EXERCISE AIM - The answer must restate every entry below word for word.

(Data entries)
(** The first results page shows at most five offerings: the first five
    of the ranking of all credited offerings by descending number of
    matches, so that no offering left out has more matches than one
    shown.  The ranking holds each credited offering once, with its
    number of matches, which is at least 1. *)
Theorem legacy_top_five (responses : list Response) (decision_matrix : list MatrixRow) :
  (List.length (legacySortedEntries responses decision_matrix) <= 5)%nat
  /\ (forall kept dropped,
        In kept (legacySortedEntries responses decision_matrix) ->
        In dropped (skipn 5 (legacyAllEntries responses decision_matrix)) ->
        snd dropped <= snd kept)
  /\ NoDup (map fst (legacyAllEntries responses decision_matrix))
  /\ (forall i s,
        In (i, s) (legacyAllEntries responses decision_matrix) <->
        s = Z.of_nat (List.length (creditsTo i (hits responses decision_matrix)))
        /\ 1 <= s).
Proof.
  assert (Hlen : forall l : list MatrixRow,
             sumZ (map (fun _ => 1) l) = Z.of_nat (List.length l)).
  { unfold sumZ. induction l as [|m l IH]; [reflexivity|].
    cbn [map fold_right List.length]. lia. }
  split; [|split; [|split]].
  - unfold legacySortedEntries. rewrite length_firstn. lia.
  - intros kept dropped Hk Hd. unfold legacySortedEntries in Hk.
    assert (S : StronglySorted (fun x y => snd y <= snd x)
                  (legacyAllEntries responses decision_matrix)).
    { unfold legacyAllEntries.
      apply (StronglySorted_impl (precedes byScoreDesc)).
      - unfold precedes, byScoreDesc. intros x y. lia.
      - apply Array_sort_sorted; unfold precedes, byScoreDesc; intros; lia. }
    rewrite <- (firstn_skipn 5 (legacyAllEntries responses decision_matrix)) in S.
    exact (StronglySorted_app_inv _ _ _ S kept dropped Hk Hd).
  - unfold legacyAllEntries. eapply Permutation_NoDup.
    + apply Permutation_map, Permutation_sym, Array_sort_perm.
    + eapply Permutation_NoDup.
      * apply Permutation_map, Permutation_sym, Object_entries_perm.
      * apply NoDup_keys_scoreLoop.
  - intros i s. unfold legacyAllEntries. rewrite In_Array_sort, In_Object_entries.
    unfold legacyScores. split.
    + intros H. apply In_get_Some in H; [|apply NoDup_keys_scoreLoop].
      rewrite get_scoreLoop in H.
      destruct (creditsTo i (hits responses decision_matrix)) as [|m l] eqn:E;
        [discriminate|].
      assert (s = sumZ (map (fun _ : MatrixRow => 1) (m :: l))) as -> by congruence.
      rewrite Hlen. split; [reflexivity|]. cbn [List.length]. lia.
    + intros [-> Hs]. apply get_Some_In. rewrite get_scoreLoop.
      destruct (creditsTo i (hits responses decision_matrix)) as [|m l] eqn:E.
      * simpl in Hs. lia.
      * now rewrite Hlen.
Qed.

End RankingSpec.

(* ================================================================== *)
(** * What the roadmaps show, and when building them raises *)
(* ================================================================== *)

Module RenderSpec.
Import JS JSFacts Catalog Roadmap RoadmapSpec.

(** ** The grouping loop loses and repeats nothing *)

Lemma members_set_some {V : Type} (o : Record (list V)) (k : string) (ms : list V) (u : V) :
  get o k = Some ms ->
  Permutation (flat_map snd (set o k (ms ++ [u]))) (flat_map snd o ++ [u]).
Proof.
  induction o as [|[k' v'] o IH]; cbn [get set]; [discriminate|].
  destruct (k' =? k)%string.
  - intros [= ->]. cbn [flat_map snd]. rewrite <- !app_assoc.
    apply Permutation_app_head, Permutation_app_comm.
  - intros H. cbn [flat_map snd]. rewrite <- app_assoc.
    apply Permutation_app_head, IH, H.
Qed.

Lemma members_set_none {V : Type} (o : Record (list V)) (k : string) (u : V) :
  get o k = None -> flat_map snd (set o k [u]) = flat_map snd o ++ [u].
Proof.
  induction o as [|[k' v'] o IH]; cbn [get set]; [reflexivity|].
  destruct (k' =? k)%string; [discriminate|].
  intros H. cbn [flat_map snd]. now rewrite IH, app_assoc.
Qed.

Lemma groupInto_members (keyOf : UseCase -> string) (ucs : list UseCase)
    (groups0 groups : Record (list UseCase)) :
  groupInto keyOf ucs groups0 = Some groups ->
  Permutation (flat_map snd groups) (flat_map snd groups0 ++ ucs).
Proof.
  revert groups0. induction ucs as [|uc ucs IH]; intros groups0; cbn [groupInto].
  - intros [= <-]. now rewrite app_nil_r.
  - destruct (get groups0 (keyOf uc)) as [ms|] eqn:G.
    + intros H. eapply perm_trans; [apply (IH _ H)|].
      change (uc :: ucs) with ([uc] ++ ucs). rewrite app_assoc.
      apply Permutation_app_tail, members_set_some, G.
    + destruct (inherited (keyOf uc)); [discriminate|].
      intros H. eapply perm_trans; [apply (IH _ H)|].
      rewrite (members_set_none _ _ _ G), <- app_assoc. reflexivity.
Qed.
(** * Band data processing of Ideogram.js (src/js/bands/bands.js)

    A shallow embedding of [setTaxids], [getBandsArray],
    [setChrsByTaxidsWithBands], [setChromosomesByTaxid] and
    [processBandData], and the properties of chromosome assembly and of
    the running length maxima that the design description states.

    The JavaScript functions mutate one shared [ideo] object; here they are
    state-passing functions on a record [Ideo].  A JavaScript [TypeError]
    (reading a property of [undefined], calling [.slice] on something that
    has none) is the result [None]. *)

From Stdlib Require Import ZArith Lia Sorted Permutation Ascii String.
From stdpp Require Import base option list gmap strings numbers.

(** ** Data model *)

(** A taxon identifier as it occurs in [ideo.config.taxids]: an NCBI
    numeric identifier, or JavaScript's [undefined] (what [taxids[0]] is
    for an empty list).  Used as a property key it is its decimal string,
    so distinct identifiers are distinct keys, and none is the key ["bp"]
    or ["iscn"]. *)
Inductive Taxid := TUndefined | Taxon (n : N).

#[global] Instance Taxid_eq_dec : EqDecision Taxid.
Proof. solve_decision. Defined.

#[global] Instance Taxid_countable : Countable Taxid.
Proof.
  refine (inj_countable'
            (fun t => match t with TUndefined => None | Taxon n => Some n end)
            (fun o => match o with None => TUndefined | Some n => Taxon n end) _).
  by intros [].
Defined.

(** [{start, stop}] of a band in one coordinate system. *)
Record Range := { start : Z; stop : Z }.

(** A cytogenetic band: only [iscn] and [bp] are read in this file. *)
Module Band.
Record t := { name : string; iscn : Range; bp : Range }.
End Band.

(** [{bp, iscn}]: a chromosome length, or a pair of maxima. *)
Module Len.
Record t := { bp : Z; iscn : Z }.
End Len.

RESPONSE AREA -
(** The first results page shows at most five offerings: the first five
    of the ranking of all credited offerings by descending number of
    matches, so that no offering left out has more matches than one
    shown.  The ranking holds each credited offering once, with its
    number of matches, which is at least 1. *)
Theorem legacy_top_five (responses : list Response) (decision_matrix : list MatrixRow) :
  (List.length (legacySortedEntries responses decision_matrix) <= 5)%nat
  /\ (forall kept dropped,
        In kept (legacySortedEntries responses decision_matrix) ->
        In dropped (skipn 5 (legacyAllEntries responses decision_matrix)) ->
        snd dropped <= snd kept)
  /\ NoDup (map fst (legacyAllEntries responses decision_matrix))
  /\ (forall i s,
        In (i, s) (legacyAllEntries responses decision_matrix) <->
        s = Z.of_nat (List.length (creditsTo i (hits responses decision_matrix)))
        /\ 1 <= s).
Proof.
  assert (Hlen : forall l : list MatrixRow,
             sumZ (map (fun _ => 1) l) = Z.of_nat (List.length l)).
  { unfold sumZ. induction l as [|m l IH]; [reflexivity|].
    cbn [map fold_right List.length]. lia. }
  split; [|split; [|split]].
  - unfold legacySortedEntries. rewrite length_firstn. lia.
  - intros kept dropped Hk Hd. unfold legacySortedEntries in Hk.
    assert (S : StronglySorted (fun x y => snd y <= snd x)
                  (legacyAllEntries responses decision_matrix)).
    { unfold legacyAllEntries.
      apply (StronglySorted_impl (precedes byScoreDesc)).
      - unfold precedes, byScoreDesc. intros x y. lia.
      - apply Array_sort_sorted; unfold precedes, byScoreDesc; intros; lia. }
    rewrite <- (firstn_skipn 5 (legacyAllEntries responses decision_matrix)) in S.
    exact (StronglySorted_app_inv _ _ _ S kept dropped Hk Hd).
  - unfold legacyAllEntries. eapply Permutation_NoDup.
    + apply Permutation_map, Permutation_sym, Array_sort_perm.
    + eapply Permutation_NoDup.
      * apply Permutation_map, Permutation_sym, Object_entries_perm.
      * apply NoDup_keys_scoreLoop.
  - intros i s. unfold legacyAllEntries. rewrite In_Array_sort, In_Object_entries.
    unfold legacyScores. split.
    + intros H. apply In_get_Some in H; [|apply NoDup_keys_scoreLoop].
      rewrite get_scoreLoop in H.
      destruct (creditsTo i (hits responses decision_matrix)) as [|m l] eqn:E;
        [discriminate|].
      assert (s = sumZ (map (fun _ : MatrixRow => 1) (m :: l))) as -> by congruence.
      rewrite Hlen. split; [reflexivity|]. cbn [List.length]. lia.
    + intros [-> Hs]. apply get_Some_In. rewrite get_scoreLoop.
      destruct (creditsTo i (hits responses decision_matrix)) as [|m l] eqn:E.
      * simpl in Hs. lia.
      * now rewrite Hlen.
Qed.

End RankingSpec.

(* ================================================================== *)
(** * What the roadmaps show, and when building them raises *)
(* ================================================================== *)

Module RenderSpec.
Import JS JSFacts Catalog Roadmap RoadmapSpec.

(** ** The grouping loop loses and repeats nothing *)

Lemma members_set_some {V : Type} (o : Record (list V)) (k : string) (ms : list V) (u : V) :
  get o k = Some ms ->
  Permutation (flat_map snd (set o k (ms ++ [u]))) (flat_map snd o ++ [u]).
Proof.
  induction o as [|[k' v'] o IH]; cbn [get set]; [discriminate|].
  destruct (k' =? k)%string.
  - intros [= ->]. cbn [flat_map snd]. rewrite <- !app_assoc.
    apply Permutation_app_head, Permutation_app_comm.
  - intros H. cbn [flat_map snd]. rewrite <- app_assoc.
    apply Permutation_app_head, IH, H.
Qed.

Lemma members_set_none {V : Type} (o : Record (list V)) (k : string) (u : V) :
  get o k = None -> flat_map snd (set o k [u]) = flat_map snd o ++ [u].
Proof.
  induction o as [|[k' v'] o IH]; cbn [get set]; [reflexivity|].
  destruct (k' =? k)%string; [discriminate|].
  intros H. cbn [flat_map snd]. now rewrite IH, app_assoc.
Qed.

Lemma groupInto_members (keyOf : UseCase -> string) (ucs : list UseCase)
    (groups0 groups : Record (list UseCase)) :
  groupInto keyOf ucs groups0 = Some groups ->
  Permutation (flat_map snd groups) (flat_map snd groups0 ++ ucs).
Proof.
  revert groups0. induction ucs as [|uc ucs IH]; intros groups0; cbn [groupInto].
  - intros [= <-]. now rewrite app_nil_r.
  - destruct (get groups0 (keyOf uc)) as [ms|] eqn:G.
    + intros H. eapply perm_trans; [apply (IH _ H)|].
      change (uc :: ucs) with ([uc] ++ ucs). rewrite app_assoc.
      apply Permutation_app_tail, members_set_some, G.
    + destruct (inherited (keyOf uc)); [discriminate|].
      intros H. eapply perm_trans; [apply (IH _ H)|].
      rewrite (members_set_none _ _ _ G), <- app_assoc. reflexivity.
Qed.
(** * Band data processing of Ideogram.js (src/js/bands/bands.js)

    A shallow embedding of [setTaxids], [getBandsArray],
    [setChrsByTaxidsWithBands], [setChromosomesByTaxid] and
    [processBandData], and the properties of chromosome assembly and of
    the running length maxima that the design description states.

    The JavaScript functions mutate one shared [ideo] object; here they are
    state-passing functions on a record [Ideo].  A JavaScript [TypeError]
    (reading a property of [undefined], calling [.slice] on something that
    has none) is the result [None]. *)

From Stdlib Require Import ZArith Lia Sorted Permutation Ascii String.
From stdpp Require Import base option list gmap strings numbers.

(** ** Data model *)

(** A taxon identifier as it occurs in [ideo.config.taxids]: an NCBI
    numeric identifier, or JavaScript's [undefined] (what [taxids[0]] is
    for an empty list).  Used as a property key it is its decimal string,
    so distinct identifiers are distinct keys, and none is the key ["bp"]
    or ["iscn"]. *)
Inductive Taxid := TUndefined | Taxon (n : N).

#[global] Instance Taxid_eq_dec : EqDecision Taxid.
Proof. solve_decision. Defined.

#[global] Instance Taxid_countable : Countable Taxid.
Proof.
  refine (inj_countable'
            (fun t => match t with TUndefined => None | Taxon n => Some n end)
            (fun o => match o with None => TUndefined | Some n => Taxon n end) _).
  by intros [].
Defined.

(** [{start, stop}] of a band in one coordinate system. *)
Record Range := { start : Z; stop : Z }.

(** A cytogenetic band: only [iscn] and [bp] are read in this file. *)
Module Band.
Record t := { name : string; iscn : Range; bp : Range }.
End Band.

(** [{bp, iscn}]: a chromosome length, or a pair of maxima. *)
Module Len.
Record t := { bp : Z; iscn : Z }.
End Len.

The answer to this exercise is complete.